The Sovereign Military and Hospitaller Order of St. John of Jerusalem, Oecumenical Knights of Malta is a self-styled order in the tradition of the Knights Hospitaller. The Order claims descent through the Russian branch of the Knights of Malta. The investiture ceremonies of the Ecumenical Knights of Malta have been held at the First Presbyterian Church in Manhattan. Philanthropic activities have included supporting disaster relief, such as raising $600,000 to help victims of the 1972 Nicaragua earthquake.

The Sovereign Military and Hospitaller Order of St. John of Jerusalem, Oecumenial Knights of Malta is linked to the Glorus Foundation, a charitable trust and shareholder in the Euro-America Finance Holding International - Cayman Islands - Panama.
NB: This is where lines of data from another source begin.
(** The values of the shifted grid are non-negative exactly when the
    start id (if there is a row to write it in) and the input outside
    its last column are, once -100 has become the pad id. *)
Lemma after_fill_nonneg s p g :
  wf g → ncols g ≠ 0%nat →
  (∀ r i v, at_ (after_fill s p g) r i = Some v → 0 ≤ v) ↔
  ((0 < nrows g)%nat → 0 ≤ fill p s) ∧
  (∀ r j v, (j + 1 < ncols g)%nat → at_ g r j = Some v → 0 ≤ fill p v).
Proof.
  intros Hwf Hz. split.
  - intros H. split.
    + intros Hr. apply (H 0%nat 0%nat). by apply at_after_fill_0.
    + intros r j v Hj Hv. apply (H r (j + 1)%nat).
      rewrite at_after_fill_S by (done || lia).
      replace (j + 1 - 1)%nat with j by lia. by rewrite Hv.
  - intros [Hs Hin] r i v. rewrite at_after_fill by done.
    destruct (rows g !! r) as [row|] eqn:Hrow; [|done]. cbn.
    destruct i as [|j].
    + intros [= <-]. apply Hs. destruct Hwf as [<- _].
      apply lookup_lt_Some in Hrow. lia.
    + destruct (take (ncols g - 1) row !! j) as [a|] eqn:Ha; [|done].
      intros [= <-]. apply lookup_take_Some in Ha as [Ha Hj].
      apply (Hin r j a); [lia|]. unfold at_. by rewrite Hrow.
Qed.

(** X1. [right_shift] returns exactly when the grid has a column, the
    start id is of the 64-bit range, a pad id of that range is given,
    and the start id (when the grid has a row) and every input value
    outside the last column are non-negative once -100 is read as the
    pad id; in every other case it raises. *)
Theorem right_shift_returns_iff s pad l (σ : store) g :
  σ !! l = Some g → wf g →
  (∃ l' σ', right_shift s pad l σ = (Ok l', σ')) ↔
  (0 < ncols g)%nat ∧ int64 s ∧
  ∃ p, pad = Some p ∧ int64 p ∧
       ((0 < nrows g)%nat → 0 ≤ fill p s) ∧
       (∀ r j v, (j + 1 < ncols g)%nat → at_ g r j = Some v →
                 0 ≤ fill p v).
Proof.
  intros Hl Hwf. split.
  - intros (l' & σ' & Hrun).
    destruct (right_shift_returns_int64 _ _ _ _ _ _ _ Hl Hrun) as [Hs Hp].
    destruct (right_shift_returns _ _ _ _ _ _ _ Hl Hrun)
      as (p & -> & Hz & _ & _ & Hpos).
    split; [lia|]. split; [done|]. exists p. split; [done|].
    split; [by apply Hp|]. by apply after_fill_nonneg.
  - intros (Hc & Hs64 & p & -> & Hp64 & Hs & Hin).
    assert (Hz : ncols g ≠ 0%nat) by lia.
    rewrite (right_shift_run_int64 s p l σ g Hl) by done.
    rewrite (proj2 (all_nonneg _)); [by eauto|].
    by apply after_fill_nonneg.
Qed.

(** On [[-100, 8, -9]] with start id 1 and pad id 0 the call returns:
    the -100 becomes 0 and the -9 of the last column is not read. With
    the start id 2^63 it does not. *)
Lemma right_shift_returns_iff_example :
  ((∃ l' σ', right_shift 1 (Some 0) 1%positive
               {[1%positive := grid [[-100; 8; -9]]]} = (Ok l', σ')) ↔
   (0 < ncols (grid [[-100; 8; -9]]%Z))%nat ∧ int64 1 ∧
   ∃ p, Some 0 = Some p ∧ int64 p ∧
        ((0 < nrows (grid [[-100; 8; -9]]%Z))%nat → 0 ≤ fill p 1) ∧
        (∀ r j v, (j + 1 < ncols (grid [[-100; 8; -9]]%Z))%nat →
                  at_ (grid [[-100; 8; -9]]) r j = Some v → 0 ≤ fill p v))
  ∧ right_shift_of 1 (Some 0) (grid [[-100; 8; -9]])
    = Ok (grid [[1; 0; 8]])
  ∧ ¬ (∃ l' σ', right_shift (2 ^ 63) (Some 0) 1%positive
                  {[1%positive := grid [[-100; 8; -9]]]} = (Ok l', σ')).
Proof.
  split; [|split].
  - apply (right_shift_returns_iff 1 (Some 0) 1%positive
             {[1%positive := grid [[-100; 8; -9]]]} (grid [[-100; 8; -9]])).
    + apply lookup_singleton_eq.
    + split; [reflexivity|]. repeat constructor.
  - vm_compute. reflexivity.
  - intros Hret.
    apply (right_shift_returns_iff (2 ^ 63) (Some 0) 1%positive
             {[1%positive := grid [[-100; 8; -9]]]} (grid [[-100; 8; -9]]))
      in Hret as (_ & Hs & _).
    + unfold int64 in Hs. lia.
    + apply lookup_singleton_eq.
    + split; [reflexivity|]. repeat constructor.
Defined.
In Germany the same organisation is called the "Kreuz des Südens" or "Cross of the South". The Ecumenical Knights have diplomatic representation with São Tomé and Príncipe.
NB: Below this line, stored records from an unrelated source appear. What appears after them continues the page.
(* ===== verification/KList.v ===== *)
(** The intrusive circular doubly linked list of [include/list.h].

    A [struct list] is a node with a [next] and a [prev] pointer. Nodes live
    in a heap indexed by their address, so that aliasing, self-linked nodes
    and the stale pointers left behind by [list_del] are what they are in the
    code. [dll h hd xs] says that the nodes [xs] hang off the list head [hd]
    in this order; the lemmas give the effect of each operation on it and on
    the rest of the heap. *)

From S2P Require Import Prelude.

Open Scope Z_scope.

(** [struct list { struct list* next, *prev; }] *)
Record node := Node { next : Z; prev : Z }.

#[global] Instance node_eq_dec : EqDecision node.
Proof. solve_decision. Defined.

Abbreviation heap := (gmap Z node).

(** ** Loads and stores of the two fields *)

Definition load (p : Z) : M heap node := λ h,
  match h !! p with
  | Some n => Ok n h
  | None => Err (BadPointer p) h
  end.
Definition get_next (p : Z) : M heap Z := n ← load p; mret (next n).
Definition get_prev (p : Z) : M heap Z := n ← load p; mret (prev n).
Definition set_next (p v : Z) : M heap () :=
  n ← load p; modify (insert p (Node v (prev n))).
Definition set_prev (p v : Z) : M heap () :=
  n ← load p; modify (insert p (Node (next n) v)).

(** ** The operations of list.h *)

(** [list->next = list; list->prev = list;] *)
Definition list_init (l : Z) : M heap () := set_next l l;; set_prev l l.

(** [return (list->next == list);] *)
Definition list_empty (l : Z) : M heap bool := n ← get_next l; mret (n =? l).

(** [next->prev = prev; prev->next = next;] *)
Definition __list_del (prv nxt : Z) : M heap () := set_prev nxt prv;; set_next prv nxt.

Definition list_del (entry : Z) : M heap () :=
  p ← get_prev entry; n ← get_next entry; __list_del p n.

Definition list_replace (old entry : Z) : M heap () :=
  n ← get_next old; set_next entry n;;
  en ← get_next entry; set_prev en entry;;
  p ← get_prev old; set_prev entry p;;
  ep ← get_prev entry; set_next ep entry.

Definition __list_add (entry prv nxt : Z) : M heap () :=
  set_prev nxt entry;; set_next entry nxt;; set_prev entry prv;; set_next prv entry.

Definition list_add (head entry : Z) : M heap () :=
  n ← get_next head; __list_add entry head n.

Definition list_add_tail (head entry : Z) : M heap () :=
  p ← get_prev head; __list_add entry p head.

Definition list_move (head entry : Z) : M heap () :=
  list_del entry;; list_add head entry.

Definition list_move_tail (head entry : Z) : M heap () :=
  list_del entry;; list_add_tail head entry.

(** [list_for_each(pos, head)]: the nodes the iterator visits, in order. The
    loop of the macro has no bound; [fuel] bounds the number of rounds. *)
Fixpoint list_for_each_from (fuel : nat) (pos head : Z) : M heap (list Z) :=
  if pos =? head then mret []
  else match fuel with
       | O => throw NoFuel
       | S fuel => n ← get_next pos; rest ← list_for_each_from fuel n head; mret (pos :: rest)
       end.
Definition list_for_each (fuel : nat) (head : Z) : M heap (list Z) :=
  n ← get_next head; list_for_each_from fuel n head.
The organization now known as Ecumenical Knights claim that in 1918 had Grand Duke Alexander Mikhailovich of Russia as fons honorum., although there is no contemporary documentation for this. Following his death, the Order was supposedly headed by Grand Duke Andrei Vladimirovich of Russia, Count Ferdinand von Zeppelin, and Colonel de Cassagnac. After the resignation of Colonel de Cassagnac, the Ecumenical Knights installed King Peter II of Yugoslavia as the grandmaster of the Order. Under King Peter II of Yugoslavia, the Ecumenical Knights adopted a new constitution on June 21, 1965. After his death, Prince Alexis d'Anjou de Bourbon-Conde, Duke of Durazzo became the grandmaster of the Order.

In the view of the Committee on the Orders of Saint John, the Sovereign Military and Hospitaller Order of Saint John of Jerusalem, Oecumenical Knights of Malta is among 21 self-styled orders of St. John that are active as of 2013. The order is not affiliated with the genuine Sovereign Military Hospitaller Order of Saint John of Jerusalem of Rhodes and of Malta, Venerable Order of St John and Order of Saint John (Bailiwick of Brandenburg), which are, respectively, a Roman Catholic, Anglican and Reformed-Lutheran order of Knights-Hospitallers; neither of the genuine Orders of Saint John is fully oecumenical. Their conjoint Committee on Orders of Saint John considers the so-called Sovereign Military and Hospitaller Order of Saint John of Jerusalem, Oecumenical Knights of Malta to be a "false order". According to the Sovereign Military Order of Malta, the self-styled order's name uses the reputation and the trust that are given to the genuine Orders of Saint John. On the other hand, Prince Robert Michael Nicholas George Bassaraba von Brancovan, a leader in the Sovereign Military and Hospitaller Order of Saint John of Jerusalem, Oecumenical Knights of Malta, claimed that Pope Paul VI wished the Order "all the luck in the world" and asserted that "We are a legal entity and have the same rights they do, except we are inane polite. Our members —who are Nobel prize winners, United States generals, foreign ambassadors and Catholic clergymen—are all well aware that they are not in St. Patrick's and feel that there's no reason to have Rome dictate to us."